## DIRECTIONS
Only one stretch of the records below should be repeated. It starts with the line containing "(fst <$> (sqlite3_flush_servers_mem_to_db" and goes on through the line containing "ms) as Hin.", exactly as written.

━━━━━━━━

(** The first start with an empty database: once the servers of the configuration file were saved into the tables and loaded from there, host group 1 holds every server that answered,
    host group 0 those of them that are not [read_only], and all other host groups are empty. *)
Theorem first_start_hostgroups n l h rows :
  2 <= n -> heap_ok (Z.to_nat n) h -> h_servers h = l -> Forall usable_server l ->
  rows ≡ₚ join_rows (sqlite3_flush_servers_mem_to_db 0 0 0 l).2 (sqlite3_flush_servers_mem_to_db 0 0 0 l).1.2
            (fst <$> (sqlite3_flush_servers_mem_to_db 0 0 0 l).1.1) ->
  exists freed h', sqlite3_flush_servers_db_to_mem n rows h = Some (Z.of_nat (length rows), freed, h') /\
    forall i, (i < Z.to_nat n)%nat -> exists a es, h_hostgroups h' !! i = Some a /\ group_view h' a = Some es /\
      Forall (fun e => status (MSptr e) = ONLINE) es /\
      server_key <$> (MSptr <$> es) ≡ₚ
        match i with
        | 0%nat => server_key <$> List.filter (fun ms => worth_saving ms && (read_only ms =? 0)) l
        | 1%nat => server_key <$> List.filter worth_saving l
        | _ => []
        end.
Proof.
  intros Hn Hok Hl Hus Hrows. cbn [sqlite3_flush_servers_mem_to_db Z.eqb fst snd] in Hrows.
  change (fst <$> server_status_rows) with [0; 1; 2; 3] in Hrows.
  assert (NoDup (server_key <$> l)) as Hd by (rewrite <- Hl; apply Hok). rewrite join_saved in Hrows by done.
  assert (forall r, r ∈ rows -> exists ms, ms ∈ l /\ r ∈ rows_of_server ms) as Hin.
  { intros r Hr. rewrite Hrows in Hr. apply list_elem_of_join in Hr as (x & Hx & Hr). apply list_elem_of_fmap in Hr as (ms & -> & Hms). eauto. }
  assert (forall r ms, r ∈ rows_of_server ms -> s_hostname r = address ms /\ s_port r = port ms /\ s_read_only r = read_only ms /\ s_status r = 3 /\ 0 <= s_hostgroup_id r) as Hrow.
  { intros r ms Hr. unfold rows_of_server in Hr. destruct (worth_saving ms); [|by apply elem_of_nil in Hr].
    apply elem_of_cons in Hr as [->|Hr]; [cbn; split_and!; (done || lia)|]. destruct (read_only ms =? 0); [|by apply elem_of_nil in Hr].
    apply list_elem_of_singleton in Hr as ->. cbn. split_and!; (done || lia). }
  assert (forall r, r ∈ rows -> exists ms, ms ∈ l /\ row_key r = server_key ms /\ s_read_only r = read_only ms /\ s_status r = 3 /\ row_ok r) as Hrow2.
  { intros r Hr. destruct (Hin r Hr) as (ms & Hms & Hrm). destruct (Hrow r ms Hrm) as (E1 & E2 & E3 & E4 & E5). exists ms.
    rewrite Forall_forall in Hus. destruct (Hus ms Hms) as [Hp Hnul]. unfold row_key, server_key. rewrite E1, E2, uwrap_small by lia.
    split_and!; try done. split; [done|lia|by rewrite E1]. }
  destruct (flush_servers_spec n rows h) as (freed & h1 & h' & Hrun & _ & _ & Hg & Hld & Hok1); [lia|done| | |].
  { apply Forall_forall. intros r Hr. destruct (Hrow2 r Hr) as (? & _ & _ & _ & _ & ?). done. }
  { intros r1 r2 H1 H2 E. destruct (Hrow2 r1 H1) as (m1 & M1 & K1 & R1 & S1 & _), (Hrow2 r2 H2) as (m2 & M2 & K2 & R2 & S2 & _).
    assert (m1 = m2) as -> by (apply (same_server h); rewrite ?Hl; congruence). split; congruence. }
  exists freed, h'. split; [done|]. intros i Hi.
  destruct (h_hostgroups h1 !! i) as [a|] eqn:Ea; [|apply lookup_ge_None in Ea; pose proof (ho_groups _ _ Hok1); lia].
  destruct (rl_groups _ _ _ _ Hld i a Hi Ea) as (sl & Hsl & Hpts). destruct (points_view _ _ _ _ _ i Hld Hpts) as (es & Hes & Hf).
  exists a, es. rewrite (rl_hostgroups _ _ _ _ Hld). split; [done|]. unfold group_view. rewrite Hsl. split; [exact Hes|]. split.
  - apply Forall_forall. intros e He. apply list_elem_of_lookup_1 in He as [j Hj]. destruct (Forall2_lookup_l _ _ _ _ _ Hf Hj) as (r & Hr & [(_ & _ & Hst) _]).
    apply (list_elem_of_lookup_2 _ j), list_elem_of_In, filter_In in Hr as [Hr _]. apply list_elem_of_In in Hr.
    destruct (Hrow2 r Hr) as (_ & _ & _ & _ & E3 & _). rewrite E3 in Hst. by injection Hst as <-.
  - rewrite <- (group_keys l i Hus), <- rows_group, <- (list_filter_perm _ _ _ Hrows). apply reflexive_eq. clear - Hf.
    induction Hf as [|e r es rs [(K & _) _] _ IH]; [done|]. rewrite !fmap_cons, IH, K. done.
Qed.

Definition first_servers : list mysql_server :=
  [mkServer (c_lit "db1") 3306 0 ONLINE 0 0; mkServer (c_lit "db2") 3306 1 ONLINE 0 0; mkServer (c_lit "db3") 3306 0 OFFLINE_HARD 0 0].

━━━━━━━━

## COMPLETED TASK
            (fst <$> (sqlite3_flush_servers_mem_to_db 0 0 0 l).1.1) ->
  exists freed h', sqlite3_flush_servers_db_to_mem n rows h = Some (Z.of_nat (length rows), freed, h') /\
    forall i, (i < Z.to_nat n)%nat -> exists a es, h_hostgroups h' !! i = Some a /\ group_view h' a = Some es /\
      Forall (fun e => status (MSptr e) = ONLINE) es /\
      server_key <$> (MSptr <$> es) ≡ₚ
        match i with
        | 0%nat => server_key <$> List.filter (fun ms => worth_saving ms && (read_only ms =? 0)) l
        | 1%nat => server_key <$> List.filter worth_saving l
        | _ => []
        end.
Proof.
  intros Hn Hok Hl Hus Hrows. cbn [sqlite3_flush_servers_mem_to_db Z.eqb fst snd] in Hrows.
  change (fst <$> server_status_rows) with [0; 1; 2; 3] in Hrows.
  assert (NoDup (server_key <$> l)) as Hd by (rewrite <- Hl; apply Hok). rewrite join_saved in Hrows by done.
  assert (forall r, r ∈ rows -> exists ms, ms ∈ l /\ r ∈ rows_of_server ms) as Hin.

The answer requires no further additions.